Problem details :: Copies of all lines that contain "Hlen" are needed; take them from the data below.

-- Excerpted records follows --

Lemma substring_0_app (e rest : string) :
  substring 0 (String.length e) (e ++ rest) = e.
Proof.
  induction e as [|a e IH]; [by destruct rest|].
  rewrite string_app_cons. simpl. by rewrite IH.
Qed.


Lemma lt_length_sdrop r (s : string) :
  (r <? String.length s)%nat = negb (is_empty (sdrop r s)).
Proof.
  pose proof (length_sdrop r s) as Hlen.
  destruct (sdrop r s) as [|c t]; simpl in *.
  - apply Nat.ltb_ge. lia.
  - apply Nat.ltb_lt. lia.
Qed.

Lemma is_empty_length (s : string) : is_empty s = (String.length s =? 0)%nat.
Proof. by destruct s. Qed.

(** ** The elements of a path *)

Lemma span_elem_app (s : string) :
  (span_elem s).1 ++ (span_elem s).2 = s.
Proof.
  induction s as [|c t IH]; [done|]. simpl.
  destruct (IsPathSeparator c); [done|].
  destruct (span_elem t) as [e rest]. simpl in *. by rewrite string_app_cons, IH.
Qed.

Lemma span_elem_rest (s : string) :
  (span_elem s).2 = "" ∨ head_sep (span_elem s).2 = true.
Proof.
  induction s as [|c t IH]; [by left|]. simpl.
  destruct (IsPathSeparator c) eqn:Hc; [by right|].
  by destruct (span_elem t).
Qed.

Lemma span_elem_length (s : string) :
  String.length (span_elem s).1 + String.length (span_elem s).2 = String.length s.
Proof. rewrite <- string_length_app. by rewrite span_elem_app. Qed.

Lemma element_end_spec fuel (path : string) r :
  String.length (sdrop r path) ≤ fuel →
  element_end fuel path r = r + String.length (span_elem (sdrop r path)).1.
Proof.
  revert r. induction fuel as [|fuel IH]; intros r Hlen.
  - destruct (sdrop r path); simpl in Hlen; [simpl; lia|lia].
  - cbn [element_end]. rewrite lt_length_sdrop, sep_at_sdrop.
    pose proof (sdrop_S r path) as HS.
    destruct (sdrop r path) as [|c t] eqn:Hd.
    + simpl. lia.
    + cbn [is_empty head_sep negb andb span_elem stail] in *.
      destruct (IsPathSeparator c); cbn [negb fst String.length]; [lia|].
      rewrite IH by (rewrite HS; simpl in Hlen; lia). rewrite HS.
      destruct (span_elem t). cbn [fst String.length]. lia.
Qed.

(** ** The loop of [Clean] over what is left to read *)

Lemma Clean_loop_run fuel (path : string) rooted r out dotdot :
  Clean_loop fuel path rooted r out dotdot
  = (run fuel rooted (sdrop r path) (out, dotdot)).1.
Proof.
  revert r out dotdot. induction fuel as [|fuel IH]; intros r out dotdot; [done|].
  cbn [Clean_loop run]. rewrite lt_length_sdrop, !sep_at_sdrop, !dot_at_sdrop.
  replace (r + 1) with (S r) by lia. replace (r + 2) with (S (S r)) by lia.
  pose proof (length_sdrop r path) as Hlen.
  pose proof (element_end_spec (String.length path) path r) as Hend.
  rewrite (substring_sdrop r).
  assert (∀ k, sdrop (r + k) path = sdrop k (sdrop r path)) as Hadd
    by (intros; apply sdrop_add).
  pose proof (sdrop_S r path) as H1. pose proof (sdrop_S (S r) path) as H2.
  rewrite H1 in H2.
  destruct (sdrop r path) as [|c t] eqn:Hd; [done|].
  cbn [stail] in H1, H2. rewrite !H1, !H2.
  cbn [is_empty negb stail head_sep head_dot].
  assert ((S r =? String.length path) = is_empty t) as ->.
  { rewrite is_empty_length. simpl in Hlen.
    destruct (Nat.eqb_spec (String.length t) 0),
      (Nat.eqb_spec (S r) (String.length path)); first [done | exfalso; lia]. }
  destruct (IsPathSeparator c) eqn:Hc; [by rewrite IH, H1|].
  destruct (Ascii.eqb c "."%char && (is_empty t || head_sep t)) eqn:Hdot;
    [by rewrite IH, H1|].
  assert (head_dot t = true →
          (S (S r) =? String.length path) = is_empty (stail t)) as Hdd.
  { intros Ht. destruct t as [|c' t']; [done|]. rewrite is_empty_length.
    simpl in Hlen. cbn [stail String.length].
    destruct (Nat.eqb_spec (String.length t') 0),
      (Nat.eqb_spec (S (S r)) (String.length path));
      first [done | exfalso; lia]. }
  assert (Clean_loop fuel path rooted (element_end (String.length path) path r)
            ((if (rooted && negb (String.length out =? 1))
                 || (negb rooted && negb (String.length out =? 0))
              then out ++ "/" else out)
             ++ substring 0 (element_end (String.length path) path r - r)
                  (String c t)) dotdot
          = (let '(e, rest) := span_elem (String c t) in
             run fuel rooted rest (push rooted e (out, dotdot))).1) as Hdefault.
  { rewrite Hend by (rewrite Hlen; lia).
    replace (r + String.length (span_elem (String c t)).1 - r)
      with (String.length (span_elem (String c t)).1) by lia.
    rewrite IH, Hadd. unfold push. cbn [fst snd].
    pose proof (span_elem_app (String c t)) as Happ.
    destruct (span_elem (String c t)) as [e rest]. cbn [fst snd] in *.
    rewrite <- Happ. by rewrite substring_0_app, sdrop_app. }
  destruct (head_dot t) eqn:Ht.
  - rewrite Hdd by done.
    destruct (Ascii.eqb c "."%char && true
              && (is_empty (stail t) || head_sep (stail t))); [|exact Hdefault].
    unfold updots. cbn [fst snd].
    destruct (dotdot <? String.length out); [by rewrite IH, H2|].
    destruct rooted; cbn [negb]; by rewrite IH, H2.
  - rewrite andb_false_r. cbn [andb]. exact Hdefault.
Qed.

Lemma span_elem_rest_length c (t : string) :
  IsPathSeparator c = false →
  String.length (span_elem (String c t)).2 ≤ String.length t.
Proof.
  intros Hc. pose proof (span_elem_length (String c t)) as Hlen.
  simpl in *. rewrite Hc in *. destruct (span_elem t). simpl in *. lia.
Qed.

Lemma run_fuel f1 f2 rooted (s : string) st :
  String.length s ≤ f1 → String.length s ≤ f2 →
  run f1 rooted s st = run f2 rooted s st.
Proof.
  revert f2 s st. induction f1 as [|f1 IH]; intros f2 s st H1 H2.
  - destruct s; [|simpl in H1; lia]. by destruct f2.
  - destruct f2 as [|f2]; [destruct s; [done|simpl in H2; lia]|].
    destruct s as [|c t]; [done|]. cbn [run]. simpl in H1, H2.
    destruct (IsPathSeparator c) eqn:Hc; [apply IH; lia|].
    destruct (Ascii.eqb c "."%char && (is_empty t || head_sep t));
      [apply IH; lia|].
    assert (String.length (stail t) ≤ String.length t) as Htail
      by (destruct t; simpl; lia).
    destruct (Ascii.eqb c "."%char && head_dot t
              && (is_empty (stail t) || head_sep (stail t)));
      [apply IH; lia|].
    pose proof (span_elem_rest_length c t Hc) as Hrest.
    destruct (span_elem (String c t)) as [e rest]. simpl in Hrest.
    apply IH; lia.
Qed.

Lemma run_runN f rooted (s : string) st :
  String.length s ≤ f → run f rooted s st = runN rooted s st.
Proof. intros Hf. by apply run_fuel. Qed.

Lemma run_S f rooted c (t : string) st :
  run (S f) rooted (String c t) st
  = if IsPathSeparator c then run f rooted t st
    else if Ascii.eqb c "."%char && (is_empty t || head_sep t)
    then run f rooted t st
    else if Ascii.eqb c "."%char && head_dot t
            && (is_empty (stail t) || head_sep (stail t))
    then run f rooted (stail t) (updots rooted st)
    else let '(e, rest) := span_elem (String c t) in
         run f rooted rest (push rooted e st).
Proof. reflexivity. Qed.

Lemma runN_nil rooted st : runN rooted "" st = st.
Proof. done. Qed.

Lemma runN_sep rooted (t : string) st :
  runN rooted (String "/" t) st = runN rooted t st.
Proof. done. Qed.

Lemma boundary_test (rest : string) :
  boundary rest → is_empty rest || head_sep rest = true.
Proof. intros [-> | Hs]; [done|]. rewrite Hs. apply orb_true_r. Qed.

Lemma span_elem_token (e rest : string) :
  sep_free e → boundary rest → span_elem (e ++ rest) = (e, rest).
Proof.
  intros He Hrest. induction e as [|c e IH].
  - destruct Hrest as [-> | Hs]; [done|]. destruct rest; [done|].
    simpl in *. by rewrite Hs.
  - destruct He as [Hc He]. rewrite string_app_cons. simpl.
    rewrite Hc, IH by done. done.
Qed.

-- Excerpted records concluded --

Exercise answer ::
  pose proof (length_sdrop r s) as Hlen.
  revert r. induction fuel as [|fuel IH]; intros r Hlen.
  - destruct (sdrop r path); simpl in Hlen; [simpl; lia|lia].
      rewrite IH by (rewrite HS; simpl in Hlen; lia). rewrite HS.
  pose proof (length_sdrop r path) as Hlen.
  { rewrite is_empty_length. simpl in Hlen.
    simpl in Hlen. cbn [stail String.length].
  { rewrite Hend by (rewrite Hlen; lia).
  intros Hc. pose proof (span_elem_length (String c t)) as Hlen.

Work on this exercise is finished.